* **What is needed**: A line below contains "Record Package : Set", and a later one contains "Definition zeroPackage : Package". Repeat both, with every line between them, exactly.

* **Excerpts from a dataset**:
........
(* ===================================================================== *)
(** ** Instances of the theorems *)
(* ===================================================================== *)

(** The update path on an account that holds [f]. *)
Lemma configuration_update_precedes_code_update_witness :
  let p := with_file f_r_live (Some package_zip) in
  let r := flush cloud p account_with_f in
  calls r !! 0
    = Some (EvListFunctions ∅ (inr (cloud_functions account_with_f))) /\
  scan_functions (cloud_functions account_with_f) (name p) = true /\
  count_op UpdateFunctionConfiguration (calls r) = 1.
Proof.
  cbn zeta.
  assert (calls (flush cloud (with_file f_r_live (Some package_zip))
                   account_with_f) !! 0
          = Some (EvListFunctions ∅ (inr (cloud_functions account_with_f))))
    as H1 by (vm_compute; reflexivity).
  assert (scan_functions (cloud_functions account_with_f)
            (name (with_file f_r_live (Some package_zip))) = true)
    as H2 by (vm_compute; reflexivity).
  split; [exact H1|]. split; [exact H2|].
  exact (proj1 (proj2 (configuration_update_precedes_code_update
                         cloud _ _ 0 ∅ _ H1 H2))).
Defined.


(** The creation of a staged deployment carries the location only. *)
Lemma one_code_representation_witness :
  let out := deploy f_r_staged [package_zip] empty_account in
  exists r e code,
    out = Ended r /\ calls r !! 2 = Some e /\ ev_op e = CreateFunction /\
    code_of e = Some code /\ code !! "ZipFile" = None.
Proof.
  cbn zeta.
  set (r := flush cloud (with_file f_r_staged (Some package_zip))
              empty_account).
  set (e := EvCreateFunction
              (createFunction_lamparams
                 (with_file f_r_staged (Some package_zip)))
              (inr {| FunctionName := "f"; Version := "$LATEST" |})).
  assert (deploy f_r_staged [package_zip] empty_account = Ended r)
    as H1 by (vm_compute; reflexivity).
  assert (match file f_r_staged with
          | Some g => isBuffer g
          | None => true
          end = true) as H2 by reflexivity.
  assert (calls r !! 2 = Some e) as H3 by (vm_compute; reflexivity).
  assert (ev_op e = CreateFunction \/ ev_op e = UpdateFunctionCode)
    as H4 by (left; reflexivity).
  destruct (one_code_representation cloud f_r_staged (Some aws_options)
              [package_zip] empty_account r 2 e H1 H2 H3 H4)
    as (code & Hc & Hcode).
  exists r, e, code.
  split; [exact H1|]. split; [exact H3|]. split; [reflexivity|].
  split; [exact Hc|]. apply Hcode.
Defined.

(** A spec without a name. *)
Lemma invalid_spec_is_rejected_witness :
  truthy (name no_params) = false /\
  exists e, deploy no_params [package_zip] empty_account = Threw (inr e).
Proof.
  assert (truthy (name no_params) = false) as H by reflexivity.
  split; [exact H|].
  destruct (invalid_spec_is_rejected cloud no_params (Some aws_options)
              [package_zip] empty_account (or_intror (or_introl H)))
    as (e & _ & He & _).
  exists e. exact He.
Defined.
(* ================================================================== *)
(** ** Package [kitinit]: the [kit init] command *)
(* ================================================================== *)

Module kitinit.
Import strings.

(** Modelled from the spec: [artifact.Package] is declared in package
    [artifact], which is not among the sources; the fields are the
    three that [buildPackageFromRepo] assigns (name, description,
    ordered sequence of authors). *)
Record Package : Set := mkPackage {
  Name : string;
  Description : string;
  Authors : list string
}.

(** [&artifact.Package{}]: every field at its zero value. *)
Definition zeroPackage : Package := mkPackage "" "" [].

Definition setName (p : Package) (v : string) : Package :=
  mkPackage v (Description p) (Authors p).
Definition setDescription (p : Package) (v : string) : Package :=
  mkPackage (Name p) v (Authors p).
Definition setAuthors (p : Package) (v : list string) : Package :=
  mkPackage (Name p) (Description p) v.

Definition buildPackageFromRepo (repo name description author : string)
  : Package :=
  let sections := Split repo "/" in
  let modelPackage := zeroPackage in
  let modelPackage :=
    if negb (name =? "") then setName modelPackage name
    else if (2 <=? List.length sections)%nat then
      setName modelPackage (nth (List.length sections - 1) sections "")
    else modelPackage in
  let modelPackage :=
    if negb (description =? "") then setDescription modelPackage description
    else modelPackage in
  let modelPackage :=
    if negb (author =? "") then
      setAuthors modelPackage (Authors modelPackage ++ [author])
    else if (2 <=? List.length sections)%nat then
      setAuthors modelPackage
        (Authors modelPackage ++ [nth (List.length sections - 2) sections ""])
    else modelPackage in
  modelPackage.

(** [path[1] == ':'], guarded by [len(path) >= 2] *)
Definition byteAt (s : string) (i : nat) : ascii :=
  match String.get i s with
  | Some c => c
  | None => Ascii.zero
  end.

Definition isLocalPath (path : string) : bool :=
  (* Check for common local path patterns *)
  if (path =? ".") || (path =? "..") then true
  else if HasPrefix path "./" || HasPrefix path "../" then true
  else if (path =? "~") || HasPrefix path "~/" || HasPrefix path "~\" then true
  else if HasPrefix path "/" then true
  (* Windows-style paths *)
  else if HasPrefix path "\"
          || ((2 <=? String.length path)%nat && Ascii.eqb (byteAt path 1) ":")
  then true
  else false.

Section WithEnvironment.

Variable url_Parse : string -> url.URL + url.Error.
Variable fs : os.FileSystem.

(** [(isRemote bool, repo string, repoType hf.RepositoryType)] *)
Definition detectRemoteRepo (path : string)
  : bool * string * hf.RepositoryType :=
  (* First, check if this looks like an explicit local filesystem path *)
  if isLocalPath path then (false, "", hf.RepoTypeUnknown)
  else
    (* Check if the path exists on the filesystem *)
    match os.Stat fs path with
    | None => (false, "", hf.RepoTypeUnknown)
    | Some _ =>
        (* try to parse as a HuggingFace URL/repo *)
        match hf.ParseHuggingFaceRepo url_Parse path with
        | (repo, repoType, None) => (true, repo, repoType)
        | (_, _, Some _) => (false, "", hf.RepoTypeUnknown)
        end
    end.

End WithEnvironment.

(** *** The defaults as the specification words them

    name = override if non-empty, else the last segment when the
    identifier has two or more; description = override; authors = the
    override alone if non-empty, else the second-to-last segment alone
    when the identifier has two or more, else nothing. *)

Definition segments (identifier : string) : list string := Split identifier "/".

Definition spec_name (identifier overrideName : string) : string :=
  if overrideName =? "" then
    match rev (segments identifier) with
    | lastSeg :: _ :: _ => lastSeg
    | _ => ""
    end
  else overrideName.

Definition spec_description (overrideDescription : string) : string :=
  if overrideDescription =? "" then "" else overrideDescription.

Definition spec_authors (identifier overrideAuthor : string) : list string :=
  if overrideAuthor =? "" then
    match rev (segments identifier) with
    | _ :: secondToLast :: _ => [secondToLast]
    | _ => []
    end
  else [overrideAuthor].

(** *** The command: options, completion and the two runs *)

(** [type initOptions struct] *)
Record initOptions : Set := mkInitOptions {
  path : string;
  configHome : string;
  modelkitName : string;
  modelkitDescription : string;
  modelkitAuthor : string;
  overwrite : bool;
  (* Remote repository options *)
  repoRef : string;
  token : string;
  outputPath : string;
  (* Computed fields *)
  isRemote : bool;
  repo : string;
  repoType : hf.RepositoryType
}.

Definition setConfigHome (o : initOptions) (v : string) : initOptions :=
  mkInitOptions (path o) v (modelkitName o) (modelkitDescription o)
    (modelkitAuthor o) (overwrite o) (repoRef o) (token o) (outputPath o)
    (isRemote o) (repo o) (repoType o).
Definition setPath (o : initOptions) (v : string) : initOptions :=
  mkInitOptions v (configHome o) (modelkitName o) (modelkitDescription o)
    (modelkitAuthor o) (overwrite o) (repoRef o) (token o) (outputPath o)
    (isRemote o) (repo o) (repoType o).
Definition setModelkitName (o : initOptions) (v : string) : initOptions :=
  mkInitOptions (path o) (configHome o) v (modelkitDescription o)
    (modelkitAuthor o) (overwrite o) (repoRef o) (token o) (outputPath o)
    (isRemote o) (repo o) (repoType o).
Definition setModelkitDescription (o : initOptions) (v : string) : initOptions :=
  mkInitOptions (path o) (configHome o) (modelkitName o) v
    (modelkitAuthor o) (overwrite o) (repoRef o) (token o) (outputPath o)
    (isRemote o) (repo o) (repoType o).
Definition setModelkitAuthor (o : initOptions) (v : string) : initOptions :=
  mkInitOptions (path o) (configHome o) (modelkitName o) (modelkitDescription o)
    v (overwrite o) (repoRef o) (token o) (outputPath o)
    (isRemote o) (repo o) (repoType o).
Definition setDetected (o : initOptions)
  (d : bool * string * hf.RepositoryType) : initOptions :=
  let '(r, id, ty) := d in
  mkInitOptions (path o) (configHome o) (modelkitName o) (modelkitDescription o)
    (modelkitAuthor o) (overwrite o) (repoRef o) (token o) (outputPath o)
    r id ty.

(** The [modelPackage] that [runLocalInit] hands to the generator: a
    [nil] pointer ([None]) unless a flag is set. *)
Definition localModelPackage (opts : initOptions) : option Package :=
  let modelPackage : option Package :=
    if negb (modelkitName opts =? "") || negb (modelkitDescription opts =? "")
    then Some (mkPackage (modelkitName opts) (modelkitDescription opts) [])
    else None in
  if negb (modelkitAuthor opts =? "") then
    let p := match modelPackage with
             | None => zeroPackage
             | Some p => p
             end in
    Some (setAuthors p (Authors p ++ [modelkitAuthor opts])%list)
  else modelPackage.

(** The texts the command reports, one constructor per format string. *)
Inductive Message : Set :=
| FetchingFileListing (repo ref : string)
    (* "Fetching file listing from remote repository %s (ref: %s)" *)
| GeneratedKitfile (yaml : string)
    (* "Generated Kitfile:\n\n%s" *)
| SavedToPath (name : string).
    (* "Saved to path '%s'" *)

(** What a run does to the outside, in order. *)
Inductive Effect : Set :=
| SystemInfof (m : Message)            (* output.SystemInfof *)
| Infof (m : Message)                  (* output.Infof *)
| Print (s : string)                   (* fmt.Print *)
| WriteFile (name data : string).      (* os.WriteFile(name, data, 0644) *)

Section Command.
........
* **Answer to this task**:
Record Package : Set := mkPackage {
  Name : string;
  Description : string;
  Authors : list string
}.

(** [&artifact.Package{}]: every field at its zero value. *)
Definition zeroPackage : Package := mkPackage "" "" [].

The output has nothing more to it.